Task to carry out
In the records, each line holding "Lemma" must be reported.
*** Raw data ***
(* ===== verification/Json.v ===== *)
(** * JSON strings, as Go's [encoding/json] reads and writes them

    A message's content is the JSON of a string; the program only marshals
    strings and unmarshals into strings what it puts in a conversation
    (src/conversation/convert.go, src/store/message.go). [marshal] escapes as
    [json.Marshal] does (HTML characters too), [unmarshal] is
    [json.Unmarshal] into a Go [string]: a string literal or [null]. *)

From S2P Require Import Prelude GoStr Utf8.
Open Scope string_scope.
Open Scope Z_scope.
Open Scope list_scope.

Definition dquote : ascii := byte 34.
Definition bslash : ascii := byte 92.

(** ** Writing *)

Definition hex_digit (z : Z) : ascii := byte (if z <? 10 then 48 + z else 87 + z).

(** [\u] and four hexadecimal digits. *)
Definition u_escape (z : Z) : string :=
  String bslash (String "u" (String (hex_digit (z / 4096 mod 16)) (String (hex_digit (z / 256 mod 16))
    (String (hex_digit (z / 16 mod 16)) (String (hex_digit (z mod 16)) ""))))).

(** [htmlSafeSet], for a byte below 128. *)
Definition html_safe (b : Z) : bool :=
  (32 <=? b) && negb (b =? 34) && negb (b =? 92) && negb (b =? 60) && negb (b =? 62) && negb (b =? 38).

Definition ascii_escape (c : ascii) : string :=
  let b := byte_of c in
  if html_safe b then String c ""
  else if (b =? 34) || (b =? 92) then String bslash (String c "")
  else if b =? 8 then String bslash "b"
  else if b =? 12 then String bslash "f"
  else if b =? 10 then String bslash "n"
  else if b =? 13 then String bslash "r"
  else if b =? 9 then String bslash "t"
  else u_escape b.

(** What [json.Marshal] writes for the first rune of a string. *)
Definition escape_first (s : string) : string :=
  match s with
  | "" => ""
  | String c _ =>
      if byte_of c <? 128 then ascii_escape c
      else
        let '(r, n) := decode_rune s in
        if (r =? RuneError) && (n =? 1)%nat then u_escape RuneError
        else if (r =? 8232) || (r =? 8233) then u_escape r
        else take_str n s
  end.

(** A rune takes a byte at least: the length is enough fuel. *)
Fixpoint escape_loop (fuel : nat) (s : string) : string :=
  match fuel, s with
  | S fuel, String _ _ => escape_first s +:+ escape_loop fuel (drop_str (snd (decode_rune s)) s)
  | _, _ => ""
  end.

(** [json.Marshal] of a string. *)
Definition marshal (s : string) : string :=
  String dquote (escape_loop (String.length s) s +:+ String dquote "").

(** ** Reading *)

Definition hex_value (c : ascii) : option Z :=
  let b := byte_of c in
  if (48 <=? b) && (b <=? 57) then Some (b - 48)
  else if (97 <=? b) && (b <=? 102) then Some (b - 87)
  else if (65 <=? b) && (b <=? 70) then Some (b - 55)
  else None.

Definition hex4 (s : string) : option Z :=
  match s with
  | String a (String b (String c (String d _))) =>
      match hex_value a, hex_value b, hex_value c, hex_value d with
      | Some a, Some b, Some c, Some d => Some (((a * 16 + b) * 16 + c) * 16 + d)
      | _, _, _, _ => None
      end
  | _ => None
  end.

(** [getu4]: the value of a leading [\uXXXX]. *)
Definition getu4 (s : string) : option Z :=
  match s with
  | String b (String u s) => if Ascii.eqb b bslash && Ascii.eqb u "u" then hex4 s else None
  | _ => None
  end.

Definition is_surrogate (r : Z) : bool := (55296 <=? r) && (r <=? 57343).

(** [utf16.DecodeRune] of a pair, when it is one. *)
Definition surrogate_pair (r1 r2 : Z) : option Z :=
  if (55296 <=? r1) && (r1 <=? 56319) && ((56320 <=? r2) && (r2 <=? 57343))
  then Some ((r1 - 55296) * 1024 + (r2 - 56320) + 65536) else None.

Definition simple_escape (c : ascii) : option ascii :=
  if Ascii.eqb c dquote || Ascii.eqb c bslash || Ascii.eqb c "/" then Some c
  else if Ascii.eqb c "b" then Some (byte 8)
  else if Ascii.eqb c "f" then Some (byte 12)
  else if Ascii.eqb c "n" then Some (byte 10)
  else if Ascii.eqb c "r" then Some (byte 13)
  else if Ascii.eqb c "t" then Some (byte 9)
  else None.

Definition prefix_with (p : string) (r : option (string * string)) : option (string * string) :=
  match r with Some (s, rest) => Some (p +:+ s, rest) | None => None end.

(** A string literal past its opening quote: its value, and what follows it. *)
Fixpoint unquote (fuel : nat) (s : string) : option (string * string) :=
  match fuel, s with
  | S fuel, String c r =>
      if Ascii.eqb c dquote then Some ("", r)
      else if Ascii.eqb c bslash then
        match getu4 s with
        | Some u =>
            let r := drop_str 6 s in
            if is_surrogate u then
              match getu4 r with
              | Some v =>
                  match surrogate_pair u v with
                  | Some d => prefix_with (encode_rune d) (unquote fuel (drop_str 6 r))
                  | None => prefix_with (encode_rune RuneError) (unquote fuel r)
                  end
              | None => prefix_with (encode_rune RuneError) (unquote fuel r)
              end
            else prefix_with (encode_rune u) (unquote fuel r)
        | None =>
            match r with
            | String e r =>
                match simple_escape e with
                | Some x => prefix_with (String x "") (unquote fuel r)
                | None => None
                end
            | "" => None
            end
        end
      else if byte_of c <? 32 then None
      else
        let '(u, n) := decode_rune s in
        prefix_with (encode_rune u) (unquote fuel (drop_str n s))
  | _, _ => None
  end.

Definition is_ws (c : ascii) : bool :=
  let b := byte_of c in (b =? 32) || (b =? 9) || (b =? 13) || (b =? 10).

Fixpoint skip_ws (s : string) : string :=
  match s with
  | String c r => if is_ws c then skip_ws r else s
  | "" => ""
  end.

(** [json.Unmarshal(content, &text)] into an empty [text]: its value when
    there is no error. [null] leaves it empty; any other value is an error. *)
Definition unmarshal (content : string) : option string :=
  match skip_ws content with
  | String c r =>
      if Ascii.eqb c dquote then
        match unquote (String.length r) r with
        | Some (text, rest) => if String.eqb (skip_ws rest) "" then Some text else None
        | None => None
        end
      else
        match cut_prefix "null" (String c r) with
        | Some rest => if String.eqb (skip_ws rest) "" then Some "" else None
        | None => None
        end
  | "" => None
  end.

Example unmarshal_escapes :
  unmarshal (" " +:+ String dquote ("a\n\u00e9\ud83d\ude00\u003c" +:+ String dquote " ")) =
  Some ("a" +:+ String (byte 10) (encode_rune 233 +:+ encode_rune 128512 +:+ "<")).
Proof. vm_compute. reflexivity. Qed.

Example unmarshal_others :
  unmarshal "null" = Some "" ∧ unmarshal "12" = None ∧ unmarshal "" = None ∧ unmarshal "{}" = None.
Proof. vm_compute. done. Qed.

Example marshal_html : marshal "<a>" = String dquote ("\u003ca\u003e" +:+ String dquote "").
Proof. vm_compute. reflexivity. Qed.

(** ** The round trip *)

(** An ASCII byte, read back from its escape. *)
Lemma unquote_ascii c f rest :
  byte_of c < 128 →
  unquote (S f) (ascii_escape c +:+ rest) = prefix_with (String c "") (unquote f rest).
Proof.
  intros Hc. destruct (html_safe (byte_of c)) eqn:Hs.
  - unfold ascii_escape. rewrite Hs. cbn [String.append unquote]. unfold html_safe in Hs. bool_to_prop.
    destruct (Ascii.eqb_spec c dquote) as [->|]; [done|].
    destruct (Ascii.eqb_spec c bslash) as [->|]; [done|].
    destruct (Z.ltb_spec (byte_of c) 32); [lia|]. unfold decode_rune.
    destruct (Z.ltb_spec (byte_of c) 128); [|lia]. cbn [drop_str]. f_equal.
    unfold encode_rune, is_scalar, encode_scalar.
    destruct (Z.leb_spec 0 (byte_of c)), (Z.leb_spec (byte_of c) 1114111), (Z.leb_spec 55296 (byte_of c)); try lia.
    cbn [andb negb]. destruct (Z.ltb_spec (byte_of c) 128); [|lia]. by rewrite byte_byte_of.
  - destruct c as [[] [] [] [] [] [] [] []]; try (exfalso; revert Hc; vm_compute; discriminate);
      try discriminate Hs; reflexivity.
Qed.

Lemma unquote_u_escape z f rest :
  z = 8232 ∨ z = 8233 ∨ z = RuneError →
  unquote (S f) (u_escape z +:+ rest) = prefix_with (encode_rune z) (unquote f rest).
Proof. intros [-> |[-> | ->]]; reflexivity. Qed.

(** A rune, read back from what is written of it. *)
Lemma unquote_first s f rest :
  s ≠ "" →
  unquote (S f) (escape_first s +:+ rest) =
  prefix_with (encode_rune (fst (decode_rune s))) (unquote f rest).
Proof.
  intros Hne. destruct s as [|c s0]; [done|]. unfold escape_first.
  destruct (byte_of c <? 128) eqn:E0; bool_to_prop.
  - rewrite unquote_ascii by done. f_equal. unfold decode_rune. destruct (Z.ltb_spec (byte_of c) 128); [|lia].
    cbn [fst]. pose proof (byte_of_range c). unfold encode_rune, is_scalar, encode_scalar.
    destruct (Z.leb_spec 0 (byte_of c)), (Z.leb_spec (byte_of c) 1114111), (Z.leb_spec 55296 (byte_of c)); try lia.
    cbn [andb negb]. destruct (Z.ltb_spec (byte_of c) 128); [|lia]. by rewrite byte_byte_of.
  - destruct (invalid_start (String c s0)) eqn:Hv; unfold invalid_start in Hv.
    + destruct (decode_rune (String c s0)) as [r n]. rewrite Hv.
      rewrite unquote_u_escape by auto. apply andb_true_iff in Hv as [->%Z.eqb_eq _]. done.
    + pose proof (encode_decode (String c s0) Hne Hv) as Henc.
      pose proof (decode_rune_app (String c s0) rest Hne Hv) as Happ.
      pose proof (decode_rune_size (String c s0) Hne) as Hsz.
      pose proof (decode_rune_len (String c s0)) as Hlen.
      destruct (decode_rune (String c s0)) as [r n] eqn:Ed. cbn [fst snd] in *. rewrite Hv.
      destruct ((r =? 8232) || (r =? 8233)) eqn:E2.
      * apply unquote_u_escape. apply orb_true_iff in E2 as [?%Z.eqb_eq|?%Z.eqb_eq]; auto.
      * destruct n as [|n]; [lia|]. cbn [take_str String.append unquote] in *.
        destruct (Ascii.eqb_spec c dquote) as [->|]; [done|].
        destruct (Ascii.eqb_spec c bslash) as [->|]; [done|].
        destruct (Z.ltb_spec (byte_of c) 32); [lia|].
        rewrite Happ, Henc. do 2 f_equal.
        change (String c (take_str n s0 +:+ rest)) with (take_str (S n) (String c s0) +:+ rest).
        replace (S n) with (String.length (take_str (S n) (String c s0))) at 1 by (rewrite length_take_str; lia).
        apply drop_app_str.
Qed.

Lemma escape_first_nonempty c s : (1 ≤ String.length (escape_first (String c s)))%nat.
Proof.
  unfold escape_first, ascii_escape, u_escape. pose proof (decode_rune_size (String c s) ltac:(done)).
  repeat case_match; cbn; try lia. destruct n; cbn in *; lia.
Qed.

(** What [json.Marshal] keeps of a string: a byte that starts no rune becomes
    U+FFFD. *)
Fixpoint to_valid_loop (fuel : nat) (s : string) : string :=
  match fuel, s with
  | S fuel, String _ _ =>
      encode_rune (fst (decode_rune s)) +:+ to_valid_loop fuel (drop_str (snd (decode_rune s)) s)
  | _, _ => ""
  end.

Definition to_valid (s : string) : string := to_valid_loop (String.length s) s.

Lemma to_valid_idem_loop fuel s : valid_loop fuel s = true → to_valid_loop fuel s = s.
Proof.
  revert s. induction fuel as [|fuel IH]; intros [|c s]; cbn [valid_loop to_valid_loop]; try done.
  set (s1 := String c s). intros [Hv%negb_true_iff Hr]%andb_true_iff.
  rewrite IH by done. rewrite encode_decode by done. apply take_drop_str.
Qed.

Lemma to_valid_valid s : valid_utf8 s = true → to_valid s = s.
Proof. apply to_valid_idem_loop. Qed.

Lemma unquote_escaped fuel s f rest :
  (String.length (escape_loop fuel s) < f)%nat →
  unquote f (escape_loop fuel s +:+ String dquote rest) = Some (to_valid_loop fuel s, rest).
Proof.
  revert s f. induction fuel as [|fuel IH]; intros s f Hf; (destruct f as [|f]; [lia|]); [reflexivity|].
  destruct s as [|c s]; [reflexivity|]. cbn [escape_loop to_valid_loop] in *.
  pose proof (escape_first_nonempty c s). set (s1 := String c s) in *. rewrite length_app_str in Hf.
  by rewrite app_assoc_str, unquote_first, IH by (done || lia).
Qed.

(** What is written is read back: valid UTF-8 whole. *)
Lemma unmarshal_marshal_any s : unmarshal (marshal s) = Some (to_valid s).
Proof.
  unfold unmarshal, marshal. cbn [skip_ws]. change (is_ws dquote) with false. cbn [skip_ws].
  rewrite Ascii.eqb_refl, unquote_escaped; [done|]. rewrite length_app_str. cbn. lia.
Qed.

Lemma unmarshal_marshal s : valid_utf8 s = true → unmarshal (marshal s) = Some s.
Proof. intros Hv. by rewrite unmarshal_marshal_any, to_valid_valid. Qed.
*** End of Raw data ***
Exercise result
Lemma unquote_ascii c f rest :
Lemma unquote_u_escape z f rest :
Lemma unquote_first s f rest :
Lemma escape_first_nonempty c s : (1 ≤ String.length (escape_first (String c s)))%nat.
Lemma to_valid_idem_loop fuel s : valid_loop fuel s = true → to_valid_loop fuel s = s.
Lemma to_valid_valid s : valid_utf8 s = true → to_valid s = s.
Lemma unquote_escaped fuel s f rest :
Lemma unmarshal_marshal_any s : unmarshal (marshal s) = Some (to_valid s).
Lemma unmarshal_marshal s : valid_utf8 s = true → unmarshal (marshal s) = Some s.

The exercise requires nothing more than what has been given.